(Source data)
────────────────────
Lemma groupDates_generateDates_full_witness :
  exists dates groups,
    generateDates 20759 5 = Some dates /\
    groupDates dates 5 = Some groups /\
    Forall (fun group => Z.of_nat (length group) = 5) groups /\
    Z.of_nat (length groups) * 5 = 28 + extraNeeded 5.
Proof. apply (groupDates_generateDates_full 20759 5). lia. Defined.

(** ** The calendar *)

Ltac euclid := Z.to_euclidean_division_equations; lia.

Lemma getDate_stages (d : Date) :
  getDate d = dateOfYear (dayOfYear (dayOfEra d)).
Proof. reflexivity. Qed.

Lemma dayOfEra_range (d : Date) : 0 <= dayOfEra d < 146097.
Proof. unfold dayOfEra. euclid. Qed.

(** The year of the era is the one whose days include the day. *)
Lemma yearOfEra_spec (doe : Z) :
  0 <= doe < 146097 ->
  0 <= yearOfEra doe <= 399 /\
  yearStart (yearOfEra doe) <= doe /\
  doe < yearStart (yearOfEra doe + 1)
        + (if yearOfEra doe =? 399 then 1 else 0).
Proof.
  intros H. unfold yearStart, yearOfEra.
  set (y := (doe - doe / 1460 + doe / 36524 - doe / 146096) / 365).
  assert (Hy : y = (doe - doe / 1460 + doe / 36524 - doe / 146096) / 365)
    by reflexivity.
  clearbody y.
  destruct (y =? 399) eqn:E;
    [apply Z.eqb_eq in E | apply Z.eqb_neq in E]; euclid.
Qed.

Lemma yearStart_mono (y y' : Z) :
  0 <= y -> y + 1 <= y' -> yearStart y + 365 <= yearStart y'.
Proof. unfold yearStart. intros. euclid. Qed.

Lemma yearStart_step (y : Z) :
  0 <= y -> 365 <= yearStart (y + 1) - yearStart y <= 366.
Proof. unfold yearStart. intros. euclid. Qed.

Lemma dayOfYear_range (doe : Z) :
  0 <= doe < 146097 -> 0 <= dayOfYear doe <= 365.
Proof.
  intros H. destruct (yearOfEra_spec doe H) as (Hr & Hlo & Hhi).
  unfold dayOfYear. pose proof (yearStart_step (yearOfEra doe) ltac:(lia)).
  destruct (yearOfEra doe =? 399) eqn:E; [|lia].
  apply Z.eqb_eq in E. rewrite E in *.
  change (yearStart (399 + 1)) with 146096 in *.
  change (yearStart 399) with 145731 in *. lia.
Qed.

Lemma monthIndex_range (doy : Z) :
  0 <= doy <= 365 -> 0 <= monthIndex doy <= 11.
Proof. unfold monthIndex. intros. euclid. Qed.

Lemma getMonth_range (d : Date) : 0 <= getMonth d <= 11.
Proof.
  unfold getMonth.
  pose proof (monthIndex_range _ (dayOfYear_range _ (dayOfEra_range d))).
  destruct (_ <? 10) eqn:E; [apply Z.ltb_lt in E | apply Z.ltb_ge in E]; lia.
Qed.

(** Year, month and day give the day number back. *)
Lemma days_from_civil_of_date (d : Date) :
  days_from_civil (getFullYear d) (getMonth d) (getDate d) = d.
Proof.
  rewrite getDate_stages.
  unfold days_from_civil, getFullYear, getMonth, dateOfYear. cbv zeta.
  pose proof (dayOfEra_range d) as Hdoe.
  destruct (yearOfEra_spec _ Hdoe) as (Hyoe & _ & _).
  pose proof (dayOfYear_range _ Hdoe) as Hdoy.
  pose proof (monthIndex_range _ Hdoy) as Hmp.
  assert (Hd : d = (d + 719468) / 146097 * 146097 + dayOfEra d - 719468)
    by (unfold dayOfEra; lia).
  assert (Hy : dayOfEra d
               = yearStart (yearOfEra (dayOfEra d)) + dayOfYear (dayOfEra d))
    by (unfold dayOfYear; lia).
  unfold yearStart in Hy.
  set (doe := dayOfEra d) in *. set (yoe := yearOfEra doe) in *.
  set (doy := dayOfYear doe) in *. set (mp := monthIndex doy) in *.
  set (era := (d + 719468) / 146097) in *.
  clearbody mp doy yoe doe era.
  destruct (mp <? 10) eqn:E; [apply Z.ltb_lt in E | apply Z.ltb_ge in E].
  - replace (mp + 2 <=? 1) with false by (symmetry; apply Z.leb_gt; lia).
    replace (mp + 2 - 2) with mp by lia.
    replace ((yoe + era * 400 + 0) / 400) with era by euclid.
    euclid.
  - replace (mp - 10 <=? 1) with true by (symmetry; apply Z.leb_le; lia).
    replace (mp - 10 + 10) with mp by lia.
    replace ((yoe + era * 400 + 1 - 1) / 400) with era by euclid.
    euclid.
Qed.

Lemma civil_injective (d1 d2 : Date) :
  getFullYear d1 = getFullYear d2 -> getMonth d1 = getMonth d2 ->
  getDate d1 = getDate d2 -> d1 = d2.
Proof.
  intros Hy Hm Hd.
  rewrite <- (days_from_civil_of_date d1), <- (days_from_civil_of_date d2).
  rewrite Hy, Hm, Hd. reflexivity.
Qed.

(** A week later the day of the month is seven more, or the month has
    changed: then the new day is at most the 7th and the old one at least
    the 22nd. *)
Lemma dayOfYear_week (d : Date) :
  dayOfYear (dayOfEra (d + 7)) = dayOfYear (dayOfEra d) + 7 \/
  (0 <= dayOfYear (dayOfEra (d + 7)) <= 6 /\
   358 <= dayOfYear (dayOfEra d) <= 365).
Proof.
  pose proof (dayOfEra_range d) as Hdoe.
  pose proof (dayOfEra_range (d + 7)) as Hdoe'.
  assert (Hstep : dayOfEra (d + 7) = dayOfEra d + 7 \/
                  dayOfEra (d + 7) = dayOfEra d + 7 - 146097)
    by (unfold dayOfEra in *; euclid).
  destruct (yearOfEra_spec _ Hdoe) as (Hr & Hlo & Hhi).
  destruct (yearOfEra_spec _ Hdoe') as (Hr' & Hlo' & Hhi').
  unfold dayOfYear.
  set (doe := dayOfEra d) in *. set (doe' := dayOfEra (d + 7)) in *.
  set (y := yearOfEra doe) in *. set (y' := yearOfEra doe') in *.
  clearbody doe doe' y y'.
  pose proof (yearStart_step y ltac:(lia)) as Hs.
  assert (H399 : yearStart 399 = 145731) by reflexivity.
  assert (H400 : yearStart 400 = 146096) by reflexivity.
  assert (H0 : yearStart 0 = 0) by reflexivity.
  destruct Hstep as [Hst | Hst].
  - destruct (Z.lt_trichotomy y' y) as [Hlt | [Heq | Hgt]].
    + exfalso.
      replace (y' =? 399) with false in Hhi'
        by (symmetry; apply Z.eqb_neq; lia).
      destruct (Z.eq_dec (y' + 1) y) as [Hy | Hne]; [rewrite Hy in Hhi'; lia|].
      pose proof (yearStart_mono (y' + 1) y ltac:(lia) ltac:(lia)). lia.
    + left. rewrite Heq. lia.
    + right.
      replace (y =? 399) with false in Hhi by (symmetry; apply Z.eqb_neq; lia).
      destruct (Z.eq_dec (y + 1) y') as [Hy | Hne].
      * rewrite <- Hy in *. lia.
      * exfalso.
        pose proof (yearStart_mono (y + 1) y' ltac:(lia) ltac:(lia)). lia.
  - right.
    assert (Hy' : y' = 0).
    { destruct (Z.eq_dec y' 0) as [|Hne]; [assumption|]. exfalso.
      pose proof (yearStart_mono 0 y' ltac:(lia) ltac:(lia)). lia. }
    assert (Hy : y = 399).
    { destruct (Z.eq_dec y 399) as [|Hne]; [assumption|]. exfalso.
      replace (y =? 399) with false in Hhi by (symmetry; apply Z.eqb_neq; lia).
      destruct (Z.eq_dec (y + 1) 399) as [Hy | Hne'];
        [rewrite Hy in Hhi; lia|].
      pose proof (yearStart_mono (y + 1) 399 ltac:(lia) ltac:(lia)). lia. }
    subst y y'. lia.
Qed.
────────────────────
> **What you have to do**
Return every line of the data above in which "then" appears.

> **Output for this task**
        + (if yearOfEra doe =? 399 then 1 else 0).
    changed: then the new day is at most the 7th and the old one at least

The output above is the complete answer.